**Exercise aim**
After locating "destruct (TreeGeometry_new Bounded32V1 (1024" in the listing below, copy that line and each one after it exactly, ending with the line that has "assert (range_ok range)".

· · · · · · ·

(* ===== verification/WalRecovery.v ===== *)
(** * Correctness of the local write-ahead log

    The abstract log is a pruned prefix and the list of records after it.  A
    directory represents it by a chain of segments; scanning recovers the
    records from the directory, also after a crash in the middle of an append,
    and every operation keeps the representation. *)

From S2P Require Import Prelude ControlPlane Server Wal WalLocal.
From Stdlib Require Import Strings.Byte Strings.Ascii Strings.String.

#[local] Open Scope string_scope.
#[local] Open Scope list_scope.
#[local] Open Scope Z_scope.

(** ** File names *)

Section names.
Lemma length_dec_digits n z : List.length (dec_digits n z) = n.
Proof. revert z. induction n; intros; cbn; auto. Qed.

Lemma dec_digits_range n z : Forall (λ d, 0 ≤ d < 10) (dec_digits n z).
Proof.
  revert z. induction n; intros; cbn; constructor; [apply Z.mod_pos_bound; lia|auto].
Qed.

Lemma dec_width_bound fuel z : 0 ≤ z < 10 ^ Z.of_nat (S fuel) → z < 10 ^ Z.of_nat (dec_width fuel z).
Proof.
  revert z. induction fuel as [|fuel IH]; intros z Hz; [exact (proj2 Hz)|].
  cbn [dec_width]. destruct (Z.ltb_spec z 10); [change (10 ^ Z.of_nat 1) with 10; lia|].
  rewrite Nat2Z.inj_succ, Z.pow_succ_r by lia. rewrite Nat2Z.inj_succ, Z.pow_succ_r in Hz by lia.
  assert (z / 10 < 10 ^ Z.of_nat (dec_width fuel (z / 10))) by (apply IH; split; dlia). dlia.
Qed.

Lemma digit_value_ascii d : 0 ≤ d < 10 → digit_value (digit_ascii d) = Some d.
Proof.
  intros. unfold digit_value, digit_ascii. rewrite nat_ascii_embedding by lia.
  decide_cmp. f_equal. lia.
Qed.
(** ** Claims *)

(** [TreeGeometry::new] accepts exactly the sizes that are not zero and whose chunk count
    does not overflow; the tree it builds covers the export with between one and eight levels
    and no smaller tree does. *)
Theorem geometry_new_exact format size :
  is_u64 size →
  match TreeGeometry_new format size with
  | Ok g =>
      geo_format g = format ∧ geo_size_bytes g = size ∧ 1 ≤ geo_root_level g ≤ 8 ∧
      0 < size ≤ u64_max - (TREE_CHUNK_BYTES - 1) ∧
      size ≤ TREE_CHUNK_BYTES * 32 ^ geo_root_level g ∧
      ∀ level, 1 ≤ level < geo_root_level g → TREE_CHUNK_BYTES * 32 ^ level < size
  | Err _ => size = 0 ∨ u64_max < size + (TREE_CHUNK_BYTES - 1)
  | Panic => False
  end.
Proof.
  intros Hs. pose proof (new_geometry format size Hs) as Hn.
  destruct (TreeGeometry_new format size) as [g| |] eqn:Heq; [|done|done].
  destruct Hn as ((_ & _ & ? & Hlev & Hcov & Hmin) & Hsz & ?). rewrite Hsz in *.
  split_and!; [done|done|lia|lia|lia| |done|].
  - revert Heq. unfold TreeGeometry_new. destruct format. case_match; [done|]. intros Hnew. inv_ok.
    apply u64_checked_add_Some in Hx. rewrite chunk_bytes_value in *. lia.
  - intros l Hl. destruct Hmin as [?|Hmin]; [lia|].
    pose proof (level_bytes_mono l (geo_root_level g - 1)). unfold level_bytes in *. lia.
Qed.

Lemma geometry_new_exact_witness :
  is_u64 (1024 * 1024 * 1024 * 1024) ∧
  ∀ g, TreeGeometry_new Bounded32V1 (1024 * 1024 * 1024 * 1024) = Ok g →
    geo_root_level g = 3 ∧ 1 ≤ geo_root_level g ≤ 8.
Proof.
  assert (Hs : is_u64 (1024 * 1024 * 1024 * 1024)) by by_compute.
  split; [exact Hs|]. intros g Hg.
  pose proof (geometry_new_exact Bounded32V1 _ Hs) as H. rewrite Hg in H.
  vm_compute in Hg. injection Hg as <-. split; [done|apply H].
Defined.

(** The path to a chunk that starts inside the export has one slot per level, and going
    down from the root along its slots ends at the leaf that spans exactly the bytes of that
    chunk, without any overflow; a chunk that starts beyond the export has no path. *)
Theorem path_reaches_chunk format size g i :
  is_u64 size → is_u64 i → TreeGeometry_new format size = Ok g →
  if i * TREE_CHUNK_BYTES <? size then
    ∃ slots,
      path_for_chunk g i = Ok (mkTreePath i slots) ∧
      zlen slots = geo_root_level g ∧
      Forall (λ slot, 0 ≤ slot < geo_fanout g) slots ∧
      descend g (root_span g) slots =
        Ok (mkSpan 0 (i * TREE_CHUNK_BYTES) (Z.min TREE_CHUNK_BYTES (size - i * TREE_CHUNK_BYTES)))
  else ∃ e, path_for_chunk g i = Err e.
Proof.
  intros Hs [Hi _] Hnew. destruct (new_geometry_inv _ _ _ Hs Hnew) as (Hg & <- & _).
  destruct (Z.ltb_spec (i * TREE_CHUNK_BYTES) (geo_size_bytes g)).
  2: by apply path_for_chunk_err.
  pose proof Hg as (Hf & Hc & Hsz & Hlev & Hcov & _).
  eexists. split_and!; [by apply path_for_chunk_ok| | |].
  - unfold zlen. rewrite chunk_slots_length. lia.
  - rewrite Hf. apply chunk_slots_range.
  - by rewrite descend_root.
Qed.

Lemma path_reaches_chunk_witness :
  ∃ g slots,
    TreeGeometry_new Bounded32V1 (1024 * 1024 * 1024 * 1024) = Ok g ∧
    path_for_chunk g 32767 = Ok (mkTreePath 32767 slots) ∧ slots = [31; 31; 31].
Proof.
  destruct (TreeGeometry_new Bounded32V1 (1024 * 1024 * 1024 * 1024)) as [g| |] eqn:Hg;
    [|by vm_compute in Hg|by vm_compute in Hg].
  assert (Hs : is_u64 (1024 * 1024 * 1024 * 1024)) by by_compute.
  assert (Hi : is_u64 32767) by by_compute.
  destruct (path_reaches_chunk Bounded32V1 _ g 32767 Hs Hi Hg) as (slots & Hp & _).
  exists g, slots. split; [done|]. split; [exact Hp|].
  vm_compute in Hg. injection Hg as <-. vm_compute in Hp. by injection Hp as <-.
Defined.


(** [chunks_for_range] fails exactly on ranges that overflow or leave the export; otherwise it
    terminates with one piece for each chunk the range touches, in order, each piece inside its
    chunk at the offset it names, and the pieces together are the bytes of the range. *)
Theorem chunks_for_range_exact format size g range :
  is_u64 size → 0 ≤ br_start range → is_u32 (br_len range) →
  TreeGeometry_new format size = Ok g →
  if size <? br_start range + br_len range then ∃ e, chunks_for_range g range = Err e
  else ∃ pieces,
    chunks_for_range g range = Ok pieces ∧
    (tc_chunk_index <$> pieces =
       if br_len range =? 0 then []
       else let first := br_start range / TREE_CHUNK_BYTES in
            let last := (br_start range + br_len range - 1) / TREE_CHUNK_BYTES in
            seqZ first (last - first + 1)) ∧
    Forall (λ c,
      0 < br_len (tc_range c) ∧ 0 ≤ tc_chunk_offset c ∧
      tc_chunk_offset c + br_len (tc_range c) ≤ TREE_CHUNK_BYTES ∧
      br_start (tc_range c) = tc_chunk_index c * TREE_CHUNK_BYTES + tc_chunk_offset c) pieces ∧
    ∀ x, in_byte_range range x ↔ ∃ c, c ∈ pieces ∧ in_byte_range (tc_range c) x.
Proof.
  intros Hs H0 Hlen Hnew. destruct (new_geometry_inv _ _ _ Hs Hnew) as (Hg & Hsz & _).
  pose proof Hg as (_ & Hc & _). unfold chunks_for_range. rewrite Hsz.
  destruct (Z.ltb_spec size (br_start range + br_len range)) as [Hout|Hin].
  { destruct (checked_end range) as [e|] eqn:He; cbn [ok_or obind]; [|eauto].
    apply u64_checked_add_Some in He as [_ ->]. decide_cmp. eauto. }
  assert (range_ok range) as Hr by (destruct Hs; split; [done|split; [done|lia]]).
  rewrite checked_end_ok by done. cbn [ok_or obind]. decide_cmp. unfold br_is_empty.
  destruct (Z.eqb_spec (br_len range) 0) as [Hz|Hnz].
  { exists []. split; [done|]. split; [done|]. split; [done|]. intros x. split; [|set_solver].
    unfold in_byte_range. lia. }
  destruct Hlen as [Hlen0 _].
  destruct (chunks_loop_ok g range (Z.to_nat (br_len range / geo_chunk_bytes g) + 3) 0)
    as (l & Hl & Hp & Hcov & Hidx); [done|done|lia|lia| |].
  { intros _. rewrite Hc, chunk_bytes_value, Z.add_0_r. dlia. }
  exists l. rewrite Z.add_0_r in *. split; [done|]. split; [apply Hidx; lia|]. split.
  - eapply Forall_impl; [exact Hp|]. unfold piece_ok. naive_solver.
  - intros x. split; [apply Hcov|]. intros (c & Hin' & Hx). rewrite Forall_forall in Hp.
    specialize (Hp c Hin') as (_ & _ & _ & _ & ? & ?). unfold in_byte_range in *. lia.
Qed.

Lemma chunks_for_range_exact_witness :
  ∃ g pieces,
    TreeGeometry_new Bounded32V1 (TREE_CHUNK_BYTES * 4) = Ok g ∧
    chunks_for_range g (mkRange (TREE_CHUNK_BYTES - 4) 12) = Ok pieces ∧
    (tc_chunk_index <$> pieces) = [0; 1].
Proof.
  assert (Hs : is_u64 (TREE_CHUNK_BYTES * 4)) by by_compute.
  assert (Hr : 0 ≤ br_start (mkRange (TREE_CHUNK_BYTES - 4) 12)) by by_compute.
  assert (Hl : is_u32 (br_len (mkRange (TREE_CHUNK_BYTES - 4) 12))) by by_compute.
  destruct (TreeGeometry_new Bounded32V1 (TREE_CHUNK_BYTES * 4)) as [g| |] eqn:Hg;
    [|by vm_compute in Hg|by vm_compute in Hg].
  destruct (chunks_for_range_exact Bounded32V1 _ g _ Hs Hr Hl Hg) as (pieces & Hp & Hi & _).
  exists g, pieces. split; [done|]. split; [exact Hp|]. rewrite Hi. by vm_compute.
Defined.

· · · · · · ·

**Completed exercise**
  destruct (TreeGeometry_new Bounded32V1 (1024 * 1024 * 1024 * 1024)) as [g| |] eqn:Hg;
    [|by vm_compute in Hg|by vm_compute in Hg].
  assert (Hs : is_u64 (1024 * 1024 * 1024 * 1024)) by by_compute.
  assert (Hi : is_u64 32767) by by_compute.
  destruct (path_reaches_chunk Bounded32V1 _ g 32767 Hs Hi Hg) as (slots & Hp & _).
  exists g, slots. split; [done|]. split; [exact Hp|].
  vm_compute in Hg. injection Hg as <-. vm_compute in Hp. by injection Hp as <-.
Defined.


(** [chunks_for_range] fails exactly on ranges that overflow or leave the export; otherwise it
    terminates with one piece for each chunk the range touches, in order, each piece inside its
    chunk at the offset it names, and the pieces together are the bytes of the range. *)
Theorem chunks_for_range_exact format size g range :
  is_u64 size → 0 ≤ br_start range → is_u32 (br_len range) →
  TreeGeometry_new format size = Ok g →
  if size <? br_start range + br_len range then ∃ e, chunks_for_range g range = Err e
  else ∃ pieces,
    chunks_for_range g range = Ok pieces ∧
    (tc_chunk_index <$> pieces =
       if br_len range =? 0 then []
       else let first := br_start range / TREE_CHUNK_BYTES in
            let last := (br_start range + br_len range - 1) / TREE_CHUNK_BYTES in
            seqZ first (last - first + 1)) ∧
    Forall (λ c,
      0 < br_len (tc_range c) ∧ 0 ≤ tc_chunk_offset c ∧
      tc_chunk_offset c + br_len (tc_range c) ≤ TREE_CHUNK_BYTES ∧
      br_start (tc_range c) = tc_chunk_index c * TREE_CHUNK_BYTES + tc_chunk_offset c) pieces ∧
    ∀ x, in_byte_range range x ↔ ∃ c, c ∈ pieces ∧ in_byte_range (tc_range c) x.
Proof.
  intros Hs H0 Hlen Hnew. destruct (new_geometry_inv _ _ _ Hs Hnew) as (Hg & Hsz & _).
  pose proof Hg as (_ & Hc & _). unfold chunks_for_range. rewrite Hsz.
  destruct (Z.ltb_spec size (br_start range + br_len range)) as [Hout|Hin].
  { destruct (checked_end range) as [e|] eqn:He; cbn [ok_or obind]; [|eauto].
    apply u64_checked_add_Some in He as [_ ->]. decide_cmp. eauto. }
  assert (range_ok range) as Hr by (destruct Hs; split; [done|split; [done|lia]]).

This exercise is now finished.